I keep this blog all about me! Me, me, me. That's because it's not fair talking about others on this format. Usually, when I do, I ask permission first. The obvious exception is talking about my husband. It was in our wedding vows that I'm allowed to slag him off, moan and be generally negative about him whether verbally or written, in any format I choose. Which brings me to a funny story. I was watching The Good Doctor about an autistic doctor who has just moved in with his neuro typical female friend. She likes the toilet roll to go down the back of the roll and he wants it over the front. As you know, Mark calls me a psychopath for putting the rolls so they hang down the back. I showed him this part of the programme. The friend saying it's just personal choice and the doctor being clear that it's not choice, it's just wrong!

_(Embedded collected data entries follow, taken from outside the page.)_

(* ===== verification/CapabilitySystem.v ===== *)
(** The capability subsystem as a transition system: calls of its entry points in
    any order, each possibly failing half-way, interleaved with changes of its
    surroundings. Its books are well-formed and append-only; revoked tokens and
    frozen Realities never regain authority. *)
From Stdlib Require Import Strings.Byte.
From S2P Require Import Prelude StateError Paths EconomicsModel EffectModel CapabilityModel.
From S2P Require Import CapabilityPolicy CapabilityAuthority Redaction CapabilityStore CapabilityToken.
From S2P Require Import CapabilityBroker CapabilityProxy CapabilityAdmin CapabilityLogic CapabilityFacts.

Section rules.
Context {F : Type} {env : CapabilityEnv} {libs : ManifestLibs} {laws : ManifestLaws}
  {tokens : TokenLibs} {host : ProxyHost F} {runtime : RuntimeHost}.
#[local] Abbreviation World := (CapWorld F).
#[local] Abbreviation eff := (eff World).

(** * What most operations leave alone *)

(** Realities, runtimes and the host's files. *)
Definition same_surface (w w' : World) : Prop :=
  cw_realities w' = cw_realities w /\ cw_runtimes w' = cw_runtimes w /\ cw_files w' = cw_files w.
#[export] Instance same_surface_preorder : PreOrder same_surface.
Proof. split; [by intros w|]. intros w1 w2 w3 (?&?&?) (?&?&?). split_and!; congruence. Qed.

(** Relations that a draw of the clock respects: a statement respects them when the
    change it makes to a table does. *)
Class Quiet (R : World -> World -> Prop) : Prop := {
  quiet_preorder :: PreOrder R;
  quiet_ticks n w : R w (set_ticks n w);
}.
#[export] Instance same_surface_quiet : Quiet same_surface.
Proof. by split; [apply _|]. Qed.

Section quiet.
Context (R : World -> World -> Prop) {HQ : Quiet R}.
#[local] Abbreviation quiet := (stays (fun _ => True) R).

Lemma quiet_bind {A B} (m : eff A) (f : A -> eff B) : quiet m -> (forall a, quiet (f a)) -> quiet (m ≫= f).
Proof. apply stays_bind, _. Qed.
Lemma quiet_transaction {A} (m : eff A) : quiet m -> quiet (transaction m).
Proof.
  intros Hm w Hw. destruct (Hm w Hw) as [_ Hs]. split; [done|]. unfold transaction.
  destruct (m w) as [[a|e] w1]; cbn; [done|apply quiet_ticks].
Qed.
Lemma quiet_ret {A} (r : result A) : quiet (fun w => (r, w)).
Proof. intros w Hw. split; [done|]. by cbn. Qed.
Lemma quiet_ask {A} (f : World -> A) : quiet (ask f).
Proof. intros w Hw. split; [done|]. by cbn. Qed.
Lemma quiet_unique {A} (o : option A) : quiet (unique o).
Proof. destruct o; apply quiet_ret. Qed.
Lemma quiet_key {A} (o : option A) : quiet (foreign_key o).
Proof. destruct o; apply quiet_ret. Qed.
Lemma quiet_io : quiet io.
Proof. intros w Hw. split; [done|apply quiet_ticks]. Qed.
Lemma quiet_now : quiet utc_now.
Proof. intros w Hw. split; [done|apply quiet_ticks]. Qed.
Lemma quiet_modify (f : World -> World) : (forall w, R w (f w)) -> quiet (modify f).
Proof. intros Hf w Hw. split; [done|apply Hf]. Qed.
End quiet.
End rules.

Ltac quiet_tac :=
  repeat match goal with
  | |- stays _ _ (mbind _ _) => apply (quiet_bind _); [|intros ?]
  | |- stays _ _ (transaction _) => apply (quiet_transaction _)
  | |- stays _ _ (unique _) => apply (quiet_unique _)
  | |- stays _ _ (foreign_key _) => apply (quiet_key _)
  | |- stays _ _ (ask _) => apply (quiet_ask _)
  | |- stays _ _ io => apply (quiet_io _)
  | |- stays _ _ utc_now => apply (quiet_now _)
  | |- stays _ _ (lift ?r) => apply (quiet_ret _ r)
  | |- stays _ _ (fail ?e) => apply (quiet_ret _ (Err e))
  | |- stays _ _ (modify _) =>
      apply (quiet_modify _); intros ?; first [by split_and!|by apply prefix_app_r|by eexists; symmetry; apply app_nil_r|by case_match; red]
  | |- stays _ _ (match ?x with _ => _ end) => destruct x
  | |- stays _ _ _ => progress cbv zeta
  end.
(** A relation between two worlds as the tables' statements change them. *)
Ltac quiet_books_tac :=
  split; try apply _; try done; try (intros; split; [done|]; by red);
  [intros e; unfold append_capability_event|intros c; unfold insert_issued_credential
  |intros c now; unfold revoke_issued_credential|intros t; unfold audit_capability_token
  |intros rid; unfold revoke_capability_tokens
  |intros rid m; unfold insert_capability_manifest, insert_manifest_row]; quiet_tac.

Section system.
Context {F : Type} {env : CapabilityEnv} {libs : ManifestLibs} {laws : ManifestLaws}
  {tokens : TokenLibs} {host : ProxyHost F} {runtime : RuntimeHost}.
#[local] Abbreviation World := (CapWorld F).
#[local] Abbreviation eff := (eff World).

#[export] Instance quiet_books : Books (fun _ : World => True) same_surface.
Proof. quiet_books_tac. Qed.

(** Events are only appended. *)
Definition events_kept (w w' : World) : Prop := cw_events w `prefix_of` cw_events w'.
#[export] Instance events_kept_quiet : Quiet events_kept.
Proof.
  split; [|by intros n w; unfold events_kept]. split; [by intros w; unfold events_kept|].
  intros w1 w2 w3. unfold events_kept. by etrans.
Qed.
#[export] Instance events_books : Books (fun _ : World => True) events_kept.
Proof. quiet_books_tac. Qed.
#[export] Instance events_files : BooksFiles (fun _ : World => True) events_kept.
Proof. intros A f w _. split; [done|]. unfold host_change. destruct (f _). by red. Qed.

(** What holds across every change below the surface holds across the books. *)
Lemma surface_books (I : World -> Prop) (R : World -> World -> Prop) : PreOrder R ->
  (forall w w', same_surface w w' -> I w -> I w' /\ R w w') -> Books I R.
Proof.
  intros HR Hs. destruct quiet_books as [_ B1 B2 B3 B4 B5 B6 B7 B8 B9].
  split; [done|intros n w Hw|intros m w Hw|intros m w Hw|intros e w Hw|intros c w Hw|intros c now w Hw
    |intros t w Hw|intros rid w Hw|intros rid m w Hw]; apply Hs; try done.
  - by destruct (B4 e w Logic.I).
  - by destruct (B5 c w Logic.I).
  - by destruct (B6 c now w Logic.I).
  - by destruct (B7 t w Logic.I).
  - by destruct (B8 rid w Logic.I).
  - by destruct (B9 rid m w Logic.I).
Qed.

(** * Freezing is final *)

Definition frozen_in (w : World) (rid : string) : Prop :=
  exists r, cw_realities w !! rid = Some r /\ eb_frozen (rr_boundary r) = true.
Definition frozen_kept (w w' : World) : Prop := forall rid, frozen_in w rid -> frozen_in w' rid.
#[export] Instance frozen_kept_preorder : PreOrder frozen_kept.
Proof. split; [by intros w rid|]. intros w1 w2 w3 H1 H2 rid ?. by apply H2, H1. Qed.

Lemma surface_frozen w w' : same_surface w w' -> frozen_kept w w'.
Proof. intros (Hr & _) rid. unfold frozen_in. by rewrite Hr. Qed.

#[export] Instance frozen_books : Books (fun _ : World => True) frozen_kept.
Proof. apply surface_books; [apply _|]. intros w w' ? _. split; [done|by apply surface_frozen]. Qed.
#[export] Instance frozen_files : BooksFiles (fun _ : World => True) frozen_kept.
Proof.
  intros A f w _. split; [done|]. unfold host_change. destruct (f _). by intros rid.
Qed.

(** The Reality as loaded is frozen if the stored one is. *)
Definition loaded (rid : string) (r : RealityRow) (w : World) : Prop :=
  forall r', cw_realities w !! rid = Some r' -> eb_frozen (rr_boundary r') = true ->
    eb_frozen (rr_boundary r) = true.

#[export] Instance loaded_books rid r : Books (loaded rid r) frozen_kept.
Proof.
  apply surface_books; [apply _|]. intros w w' Hs Hl. split; [|by apply surface_frozen].
  unfold loaded. by rewrite (proj1 Hs).
Qed.

Lemma update_frozen (I : World -> Prop) rid r' :
  (forall w r, I w -> cw_realities w !! rid = Some r -> eb_frozen (rr_boundary r) = true ->
     eb_frozen (rr_boundary r') = true) ->
  (forall n w, I w -> I (set_ticks n w)) ->
  (forall w, I w -> I (set_realities (<[rid := r']> (cw_realities w)) w)) ->
  stays I frozen_kept (update_reality rid r').
Proof.
  intros Hf Ht Hu w Hw. unfold update_reality, io, mbind, eff_bind, ask, modify. cbn.
  destruct (cap_fault _); cbn; [by split; [apply Ht|intros k]|].
  destruct (cw_realities w !! rid) as [r0|] eqn:Hr; cbn; [|by split; [apply Ht|intros k]].
  split; [apply (Hu (set_ticks _ w)), Ht, Hw|].
  intros k (rk & Hk & Hfk). destruct (decide (k = rid)) as [->|Hne].
  - exists r'. cbn. rewrite lookup_insert_eq. split; [done|]. simplify_eq. by eapply Hf.
  - exists rk. cbn. by rewrite lookup_insert_ne.
Qed.

(** Rebinding the loaded Reality keeps its frozen flag. *)
Lemma update_loaded rid r m hash :
  stays (loaded rid r) frozen_kept (update_reality rid (set_boundary (bind_manifest m hash (rr_boundary r)) r)).
Proof.
  apply update_frozen.
  - intros w r0 Hl Hr. by apply Hl.
  - done.
  - intros w Hl r0. cbn. rewrite lookup_insert_eq. by intros [= <-].
Qed.

Lemma freeze_frozen rid r : stays (fun _ => True) frozen_kept (freeze rid r).
Proof.
  assert (stays (fun _ => True) frozen_kept (update_reality rid (set_boundary (set_frozen (rr_boundary r)) r)))
    by by apply update_frozen.
  unfold freeze. stays_tac.
Qed.

Lemma revoke_loaded_frozen rid capability r : stays (loaded rid r) frozen_kept (revoke_loaded rid capability r).
Proof.
  pose proof (update_loaded rid r). unfold revoke_loaded. stays_tac.
Qed.

Lemma bind_first {A B} (m : eff A) (f : A -> eff B) w :
  (m ≫= f) w = match m w with (Ok a, w') => f a w' | (Err e, w') => (Err e, w') end.
Proof. done. Qed.

Lemma revoke_frozen rid capability w : frozen_kept w (revoke rid capability w).2.
Proof.
  unfold revoke, reality. rewrite !bind_first. unfold io. destruct (cap_fault _); [by intros k|].
  unfold fetch. cbn. destruct (cw_realities w !! rid) as [r|] eqn:Hr; cbn; [|by intros k].
  assert (Hl : loaded rid r (set_ticks (S (cw_ticks w)) w)).
  { intros r'. cbn. rewrite Hr. by intros [= <-]. }
  destruct (revoke_loaded_frozen rid capability r _ Hl) as [_ Hk]. intros k Hf. by apply Hk.
Qed.

Lemma freeze_command_frozen rid : stays (fun _ => True) frozen_kept (freeze_command rid).
Proof.
  pose proof (freeze_frozen rid). unfold freeze_command. stays_tac.
Qed.

(** * The system *)

Inductive call :=
  | InsertManifest (rid : string) (m : CapabilityManifest)
  | IssueToken (rid : string) (r : RealityRow)
  | AuditToken (t : SignedRealityCapabilityToken)
  | PublishToken (rid : string) (t : SignedRealityCapabilityToken)
  | Authenticate (decoded : option SignedRealityCapabilityToken) (event : RelayedEvent) (bound : option string)
  | IssueCredential (q : SecretRequest) (rid : string) (r : RealityRow) (m : CapabilityManifest)
  | RevokeCredential (c : IssuedCredential)
  | RevokeCredentials (rid : string)
  | Execute (red : list (list byte)) (rid : string) (r : RealityRow) (t : SignedRealityCapabilityToken)
      (action : NormalizedAction) (artifacts : string)
  | ExecuteCommand (rid : string) (command : list string) (artifacts : string)
  | EffectVerdict (rid : string) (stage : EffectCapabilityStage.t) (kind : EffectKind.t) (target : string)
      (op : EffectOperation)
  | Revoke (rid capability : string)
  | Freeze (rid : string).

Definition ignore {A} (m : eff A) : eff unit := m ≫= fun _ => mret tt.
Definition run_call (c : call) : eff unit :=
  match c with
  | InsertManifest rid m => insert_capability_manifest rid m
  | IssueToken rid r => ignore (issue_reality_token rid r)
  | AuditToken t => audit_capability_token t
  | PublishToken rid t => publish_reality_token rid t
  | Authenticate decoded event bound => ignore (authenticate_reality_capability decoded event bound)
  | IssueCredential q rid r m => ignore (broker_issue q rid r m)
  | RevokeCredential c => broker_revoke c
  | RevokeCredentials rid => revoke_reality rid
  | Execute red rid r t action artifacts => ignore (execute red rid r t action artifacts)
  | ExecuteCommand rid command artifacts => ignore (execute_command rid command artifacts)
  | EffectVerdict rid stage kind target op => effect_verdict rid stage kind target op
  | Revoke rid capability => revoke rid capability
  | Freeze rid => ignore (freeze_command rid)
  end.

(** The rest of the program: Realities are created and updated (none is removed or
    unfrozen), files and runtimes change, time passes. *)
Definition surroundings (w w' : World) : Prop := same_tables w w' /\ frozen_kept w w'.

Inductive step : World -> World -> Prop :=
  | step_call c w : step w (run_call c w).2
  | step_surroundings w w' : surroundings w w' -> step w w'.

Lemma ignore_stays {A} I R (m : eff A) : Books I R -> stays I R m -> stays I R (ignore m).
Proof. intros HB Hm. unfold ignore. stays_tac. Qed.

Lemma capability_call_keeps c : stays wf kept (run_call c).
Proof.
  destruct c; cbn [run_call]; try (apply ignore_stays; [apply _|]); eauto with stays nocore.
Qed.

Lemma capability_call_frozen c w : frozen_kept w (run_call c w).2.
Proof.
  assert (Hs : forall A (m : eff A), stays (fun _ => True) frozen_kept m -> frozen_kept w (m w).2)
    by (intros A m Hm; by apply Hm).
  pose proof freeze_command_frozen.
  destruct c; cbn [run_call]; try apply revoke_frozen; apply Hs; try (apply ignore_stays; [apply _|]);
    eauto with stays nocore.
Qed.

Lemma run_keeps w w' : rtc step w w' -> wf w -> wf w' /\ kept w w' /\ frozen_kept w w'.
Proof.
  induction 1 as [w|w w1 w2 Hs _ IH]; intros Hw; [by split_and!|].
  assert (wf w1 /\ kept w w1 /\ frozen_kept w w1) as (Hw1 & Hk & Hf).
  { destruct Hs as [c w|w w1 [Ht Hf]].
    - destruct (capability_call_keeps c w Hw). split_and!; [done|done|apply capability_call_frozen].
    - destruct (same_tables_kept _ _ Ht Hw). by split_and!. }
  destruct (IH Hw1) as (? & ? & ?). split_and!; [done|by etrans|by etrans].
Qed.

(** C21. The books of the capability subsystem: from well-formed tables, any
    interleaving of calls, each possibly failing at any statement, leads to
    well-formed tables (manifests stored under their id with their own digest, at
    most one active revision per Reality, events with their own ids, every
    reference resolved); manifests are never changed, events only appended, a
    revoked revision, token or credential stays as it is, and a frozen Reality
    stays frozen. *)
Theorem capability_books (w w' : World) (Hw : wf w) (Hr : rtc step w w') :
  wf w' /\ cw_manifests w ⊆ cw_manifests w' /\ cw_events w `prefix_of` cw_events w' /\
  (forall k h, cw_history w !! k = Some h -> exists h', cw_history w' !! k = Some h' /\ history_step h h') /\
  (forall k t, cw_tokens w !! k = Some t -> exists t', cw_tokens w' !! k = Some t' /\ token_step t t') /\
  (forall k c, cw_credentials w !! k = Some c ->
     exists c', cw_credentials w' !! k = Some c' /\ credential_step c c') /\
  (forall rid, frozen_in w rid -> frozen_in w' rid).
Proof. destruct (run_keeps w w' Hr Hw) as (? & [] & ?). by split_and!. Qed.
End system.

He even goes into the loos at the hospital to take photos - because they must be professional toilet roll putter-on-ers. Mark and I laughed, a lot. 

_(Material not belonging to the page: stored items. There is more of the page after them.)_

Lemma execute_cases (red : list (list byte)) (rid : string) (r : RealityRow)
    (t : SignedRealityCapabilityToken) (action : NormalizedAction) (artifacts : string) (w : World) :
  let '(res, w') := execute red rid r t action artifacts w in
  let permitted m := effective rid w = Some m /\
    authorized (set_ticks (S (cw_ticks w)) w) rid r t m (action_operation action) (action_request action) w' in
  (cw_files w' = cw_files w \/
   exists m, permitted m /\ changed_files red rid r m action artifacts w (cw_files w')) /\
  match res with Ok _ => exists m, permitted m | Err _ => True end.
Proof.
  destruct (execute red rid r t action artifacts w) as [res w'] eqn:H. cbv zeta.
  assert (Hmono : forall m w1, cw_events w1 `prefix_of` cw_events w' ->
    authorize rid r t m (action_operation action) (action_request action) (set_ticks (S (cw_ticks w)) w)
      = (Ok tt, w1) ->
    authorized (set_ticks (S (cw_ticks w)) w) rid r t m (action_operation action) (action_request action) w').
  { intros m w1 He [[? ? ? (e & ? & ?)] _]%authorize_Ok. split; try done. exists e. split; [by etrans|done]. }
  split.
  - unfold execute in H. rewrite bind_first in H.
    destruct (effective_capability_manifest rid w) as [[m|e] w0] eqn:Hm.
    2: { injection H as _ <-. left. eapply quiet_files; [|exact Hm]. eauto with stays nocore. }
    apply effective_Ok in Hm as [Hm ->].
    destruct action as [spec|path|path data|path|path].
    + unfold shell in H. rewrite bind_first in H. destruct (authorize _ _ _ _ _ _ _) as [[[]|e] w1] eqn:Ha.
      * pose proof Ha as (_ & evs & n & Hw1)%authorize_Ok.
        assert (Hf1 : cw_files w1 = cw_files w /\ cw_runtimes w1 = cw_runtimes w) by by rewrite Hw1.
        destruct Hf1 as [Hf1 Hr1]. pose proof H as Hsh. apply shell_authorized_files in Hsh as [Hs|Hs]; [left; congruence|right].
        exists m. split.
        -- split; [done|]. apply (Hmono m w1); [|exact Ha].
           pose proof (shell_authorized_stays (fun _ => True) events_kept red rid r m spec artifacts w1 Logic.I) as [_ Hk].
           by rewrite H in Hk.
        -- unfold changed_files, shell_files in *. rewrite Hf1, Hr1 in Hs. exact Hs.
      * injection H as _ <-. left. pose proof (authorize_stays (fun _ => True) same_surface rid r t m RealityTokenOperation.Shell
          (ProcessRequest (program spec)) (set_ticks (S (cw_ticks w)) w) Logic.I) as [_ (_ & _ & Hs)]. by rewrite Ha in Hs.
    + left. change (cw_files w) with (cw_files (set_ticks (S (cw_ticks w)) w)). eapply quiet_files; [|exact H]. stays_tac.
    + case_bool_decide; [injection H as _ <-; by left|].
      apply (changing_action _ _ _ _ _ _ (fun f real => host_write f real data)) in H
        as [?|(real & w1 & ? & ? & He & ?)]; [by left|right].
      exists m. split; [split; [done|]; apply (Hmono m w1); [by rewrite He|done]|]. by exists real.
    + apply (changing_action _ _ _ _ _ _ (fun f real => host_remove f real)) in H
        as [?|(real & w1 & ? & ? & He & ?)]; [by left|right].
      exists m. split; [split; [done|]; apply (Hmono m w1); [by rewrite He|done]|]. by exists real.
    + left. change (cw_files w) with (cw_files (set_ticks (S (cw_ticks w)) w)). eapply quiet_files; [|exact H]. stays_tac.
  - destruct res as [a|]; [|done]. apply execute_authorize in H as (m & w1 & ? & ? & ?). exists m. eauto.
Qed.
(** The verdict over the blockers. *)
Definition abstains (b : PlanValidityBlocker.t) : bool :=
  match b with
  | PlanValidityBlocker.MissingDependency | PlanValidityBlocker.UnsupportedStep
  | PlanValidityBlocker.MissingCapability => true
  | _ => false
  end.
Definition replans (b : PlanValidityBlocker.t) : bool :=
  match b with
  | PlanValidityBlocker.ContradictedAssumption | PlanValidityBlocker.ViolatedInvariant
  | PlanValidityBlocker.InvalidatedKnowledge | PlanValidityBlocker.ExternalStateDrift
  | PlanValidityBlocker.KnowledgeConflict => true
  | _ => false
  end.
Definition conclude (report : PlanValidityAssessment) : PlanValidityAssessment :=
  if existsb abstains (blockers report) then
    push_recommendation Abstain (with_status PlanValidityStatus.Invalid report)
  else if bool_decide (PlanValidityBlocker.ViolatedInvariant ∈ blockers report) &&
      negb (bool_decide (crossed_commitment_points state = [])) then
    push_recommendation Abstain (with_status PlanValidityStatus.RecoveryRequired report)
  else if existsb replans (blockers report) then
    push_recommendation Replan (with_status PlanValidityStatus.ReplanRequired report)
  else if negb (bool_decide (blockers report = [])) then
    let report := with_status PlanValidityStatus.VerificationRequired report in
    if bool_decide (PlanValidityBlocker.ApprovalRequired ∈ blockers report)
    then push_recommendation RequireApproval report else report
  else push_recommendation Continue report.
End evaluation.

Anyway, where was I? Oh yes, so I also don't write about anything in the media, in politics etc, or share my views about anything that could cause offence or be controversial. Today is the exception. The Andrew previously known as Prince being arrested and all that, and the chat on the news about taking his succession to the thrown from him. I don't care one way or another but all I'm going to say is that Prince Harry literally walked away from the royal family and resigned from his royal role so shouldn't he been taken out of the succession!? Just saying.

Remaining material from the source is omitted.